> **Data extract**
(* ===== verification/AmqpConfirms.v ===== *)
(** * streadway/amqp: publisher confirmations

    [src/src/github.com/streadway/amqp/confirms.go]: the server may acknowledge
    publishings out of order and several at a time; listeners are to see one
    confirmation per publishing, in order.  Delivery tags are [uint64].  Each
    method holds the mutex, so each is one atomic step; a send to a listener is
    recorded in the order it happens. *)

From S2P Require Import Prelude.

Module AmqpConfirms.

Record Confirmation := mkConfirmation { DeliveryTag : Z; Ack : bool }.

Record confirms := mkConfirms {
  listeners : list nat;
  sequencer : gmap Z Confirmation;
  published : Z;
  expecting : Z;
  (** What each listener was sent, oldest first. *)
  sent : list (nat * Confirmation);
  (** Listener channels that have been closed. *)
  closed : list nat;
}.

Definition newConfirms : confirms := mkConfirms [] ∅ 0 1 [] [].

Abbreviation MF := (M confirms).

Definition uint64 (z : Z) : Z := (z mod 2 ^ 64)%Z.

Definition Listen (l : nat) : MF () :=
  modify (λ c, mkConfirms (listeners c ++ [l]) (sequencer c) (published c) (expecting c) (sent c) (closed c)).

Definition Publish : MF Z :=
  modify (λ c, mkConfirms (listeners c) (sequencer c) (uint64 (published c + 1)) (expecting c) (sent c) (closed c));;
  gets published.

Definition confirm (confirmation : Confirmation) : MF () :=
  modify (λ c, mkConfirms (listeners c) (delete (expecting c) (sequencer c)) (published c)
                 (uint64 (expecting c + 1))
                 (sent c ++ ((λ l, (l, confirmation)) <$> listeners c)) (closed c)).

(** The loop removes an entry of the sequencer in each round, so as many rounds as
    there are entries, and one more to see that there is none, are enough. *)
Fixpoint resequence_go (n : nat) : MF () :=
  match n with
  | O => throw (Panic "out of fuel")
  | S n =>
      c ← get;
      if decide (expecting c ≤ published c)%Z then
        match sequencer c !! expecting c with
        | None => mret tt
        | Some sequenced => confirm sequenced;; resequence_go n
        end
      else mret tt
  end.
Definition resequence : MF () := λ c, resequence_go (S (size (sequencer c))) c.

Definition One (confirmed : Confirmation) : MF () :=
  c ← get;
  (if decide (expecting c = DeliveryTag confirmed) then confirm confirmed
   else modify (λ c, mkConfirms (listeners c) (<[DeliveryTag confirmed := confirmed]> (sequencer c))
                       (published c) (expecting c) (sent c) (closed c)));;
  resequence.

(** [for c.expecting <= tag]: in [n] rounds, or for ever when the counter wraps
    around below the tag. *)
Fixpoint multiple_go (n : nat) (confirmed : Confirmation) : MF () :=
  c ← get;
  if decide (expecting c ≤ DeliveryTag confirmed)%Z then
    match n with
    | O => throw (Fatal "does not return")
    | S n => confirm (mkConfirmation (expecting c) (Ack confirmed));; multiple_go n confirmed
    end
  else mret tt.
Definition Multiple (confirmed : Confirmation) : MF () := λ c,
  multiple_go (Z.to_nat (DeliveryTag confirmed + 1 - expecting c)) confirmed c.

Definition Close : MF () :=
  modify (λ c, mkConfirms [] (sequencer c) (published c) (expecting c) (sent c) (closed c ++ listeners c)).

(** ** In order, once each *)

Implicit Types c : confirms.

(** What listener [l] was sent. *)
Definition seen (l : nat) c : list Confirmation := (filter (λ x, x.1 = l) (sent c)).*2.

(** Tags [1, ..., n]. *)
Definition tags (n : Z) : list Z := Z.of_nat <$> seq 1 (Z.to_nat n).

(** Every listener has seen the tags in order, without gaps, up to the one before
    the next expected; a postponed confirmation is filed under its own tag. *)
Record ordered (l : nat) c : Prop := {
  ord_once : listeners c = [l];
  ord_seen : DeliveryTag <$> seen l c = tags (expecting c - 1);
  ord_filed : ∀ k x, sequencer c !! k = Some x → DeliveryTag x = k;
  ord_pos : (1 ≤ expecting c)%Z;
}.

Lemma tags_snoc n : (0 ≤ n)%Z → tags n ++ [n + 1]%Z = tags (n + 1).
Proof.
  intros Hn. rewrite /tags Z2Nat.inj_add // Nat.add_1_r seq_S fmap_app /=. f_equal. f_equal. lia.
Qed.

Lemma seen_snoc l c x : seen l (mkConfirms [l] (sequencer c) (published c) (expecting c)
    (sent c ++ [(l, x)]) (closed c)) = seen l c ++ [x].
Proof. rewrite /seen /= filter_app filter_cons_True // filter_nil fmap_app //. Qed.

Lemma wp_confirm l x Q C c :
  ordered l c → DeliveryTag x = expecting c → (expecting c < 2 ^ 64 - 1)%Z →
  (∀ c', ordered l c' → expecting c' = (expecting c + 1)%Z → published c' = published c →
     sequencer c' = delete (expecting c) (sequencer c) → seen l c' = seen l c ++ [x] → Q tt c') →
  wp (confirm x) Q C c.
Proof.
  intros [Hl Hs Hf Hp] Hx Hb HQ. apply wp_modify, HQ; simpl.
  - split; simpl.
    + done.
    + rewrite /uint64 Z.mod_small; [|lia]. rewrite Hl.
      pose proof (seen_snoc l c x) as E. rewrite /seen /= in E |- *. rewrite E fmap_app.
      rewrite /seen in Hs. rewrite Hs /= Hx.
      pose proof (tags_snoc (expecting c - 1)) as Ht. rewrite Z.sub_add in Ht.
      rewrite Ht; [f_equal; lia|lia].
    + intros k y [_ Hy]%lookup_delete_Some. by apply Hf.
    + rewrite /uint64 Z.mod_small; lia.
  - rewrite /uint64 Z.mod_small; lia.
  - done.
  - done.
  - pose proof (seen_snoc l c x) as E. by rewrite Hl.
Qed.

(** Nothing that could be passed on is held back. *)
Definition drained c : Prop := (expecting c ≤ published c)%Z → sequencer c !! expecting c = None.

(** The counters have not reached the end of their range. *)
Definition counted c : Prop := (0 ≤ published c < 2 ^ 64 - 1 ∧ expecting c ≤ 2 ^ 64 - 1)%Z.

Lemma wp_resequence l Q C c :
  ordered l c → counted c →
  (∀ c', ordered l c' → counted c' → published c' = published c → drained c' → Q tt c') →
  wp resequence Q C c.
Proof.
  intros Hord Hcnt HQ. rewrite /wp /resequence.
  change (wp (resequence_go (S (size (sequencer c)))) Q C c).
  assert (∀ n c', ordered l c' → counted c' → published c' = published c →
            (size (sequencer c') < n)%nat → wp (resequence_go n) Q C c') as Hgo; [|by apply Hgo; auto].
  induction n as [|n IH]; intros c' Hord' [Hp He] Hpub Hn; [lia|]. simpl.
  apply wp_bind, wp_get. case_decide as Hle; [|apply wp_ret, HQ; [done..|by intros ?]].
  destruct (sequencer c' !! expecting c') as [x|] eqn:Hx; [|apply wp_ret, HQ; [done..|by intros ?]].
  apply wp_bind, (wp_confirm l); [done|by apply (ord_filed _ _ Hord')|lia|].
  intros c2 Hord2 He2 Hp2 Hs2 _. apply IH; [done|rewrite /counted; lia|congruence|].
  assert (size (sequencer c') ≠ 0)%nat by (rewrite map_size_ne_0_lookup; eauto).
  rewrite Hs2 map_size_delete Hx /=. lia.
Qed.

Lemma wp_One l x Q C c :
  ordered l c → counted c → (DeliveryTag x < 2 ^ 64 - 1)%Z →
  (∀ c', ordered l c' → counted c' → published c' = published c → drained c' → Q tt c') →
  wp (One x) Q C c.
Proof.
  intros Hord [Hp He] Hx HQ. apply wp_bind, wp_get, wp_bind. case_decide as Heq.
  - apply (wp_confirm l); [done..|lia|]. intros c1 Hord1 He1 Hp1 _ _.
    apply (wp_resequence l); [done|rewrite /counted; lia|]. intros. apply HQ; [done..|congruence|done].
  - apply wp_modify, (wp_resequence l); [|done|done]. destruct Hord as [Hl Hs Hf Hpos].
    split; [done..| |done]. simpl. intros k y [[<- <-]|[_ Hy]]%lookup_insert_Some; [done|by apply Hf].
Qed.

(** Confirming up to a tag: one confirmation for each publishing that was still
    waiting, all with the same answer. *)
Lemma wp_Multiple l x Q C c :
  ordered l c → counted c → (DeliveryTag x < 2 ^ 64 - 1)%Z →
  (∀ c', ordered l c' → counted c' → published c' = published c →
     expecting c' = (expecting c `max` (DeliveryTag x + 1))%Z → Q tt c') →
  wp (Multiple x) Q C c.
Proof.
  intros Hord Hcnt Hx HQ.
  assert (∀ n c', ordered l c' → counted c' → published c' = published c →
            (expecting c ≤ expecting c' ≤ expecting c `max` (DeliveryTag x + 1))%Z →
            n = Z.to_nat (DeliveryTag x + 1 - expecting c') → wp (multiple_go n x) Q C c') as Hgo;
    [|by apply Hgo; auto with lia].
  induction n as [|n IH]; intros c' Hord' [Hp' He'] Hpub Hexp Hn; simpl; apply wp_bind, wp_get;
    (case_decide; [|apply wp_ret, HQ; [done|done|done|lia]]); [lia|].
  apply wp_bind, (wp_confirm l); [done..|lia|]. intros c2 Hord2 He2 Hp2 _ _.
  apply IH; [done|rewrite /counted; lia|congruence|lia..].
Qed.

Lemma wp_Publish l Q C c :
  ordered l c → counted c → (published c < 2 ^ 64 - 2)%Z →
  (∀ c', ordered l c' → counted c' → published c' = (published c + 1)%Z →
     Q (published c + 1)%Z c') →
  wp Publish Q C c.
Proof.
  intros [Hl Hs Hf Hpos] [Hp He] Hb HQ. apply wp_bind, wp_modify, wp_gets. simpl.
  rewrite /uint64 Z.mod_small; [|lia]. apply HQ; [|rewrite /counted /=; lia|done]. by split.
Qed.

(** ** Every history

    One listener from the start.  A confirmation may arrive before [Publish] has
    counted the message ([Channel.Publish] sends first), and the server may confirm
    whatever it likes; only the end of the counters' range is excluded. *)
Inductive reach (l : nat) : confirms → Prop :=
| reach_listen c : Listen l newConfirms = (Ret tt, c) → reach l c
| reach_publish c n c' :
    reach l c → (published c < 2 ^ 64 - 2)%Z → Publish c = (Ret n, c') → reach l c'
| reach_one c x c' :
    reach l c → (DeliveryTag x < 2 ^ 64 - 1)%Z → One x c = (Ret tt, c') → reach l c'
| reach_multiple c x c' :
    reach l c → (DeliveryTag x < 2 ^ 64 - 1)%Z → Multiple x c = (Ret tt, c') → reach l c'.

Lemma reach_ordered l c : reach l c → ordered l c ∧ counted c.
Proof.
  induction 1 as [c Hc|c n c' _ [Hord Hcnt] Hb Hrun|c x c' _ [Hord Hcnt] Hx Hrun
                 |c x c' _ [Hord Hcnt] Hx Hrun].
  - injection Hc as <-. by split.
  - refine (wp_ret_inv _ (λ _ c', ordered l c' ∧ counted c') (λ _ _, True) _ _ _ _ Hrun).
    by apply (wp_Publish l).
  - refine (wp_ret_inv _ (λ _ c', ordered l c' ∧ counted c') (λ _ _, True) _ _ _ _ Hrun).
    by apply (wp_One l).
  - refine (wp_ret_inv _ (λ _ c', ordered l c' ∧ counted c') (λ _ _, True) _ _ _ _ Hrun).
    by apply (wp_Multiple l).
Qed.

End AmqpConfirms.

> **What the task requires**
The lines in the records above that include the word "Hpos" must be copied out.

> **Task solution**
  - apply wp_modify, (wp_resequence l); [|done|done]. destruct Hord as [Hl Hs Hf Hpos].
  intros [Hl Hs Hf Hpos] [Hp He] Hb HQ. apply wp_bind, wp_modify, wp_gets. simpl.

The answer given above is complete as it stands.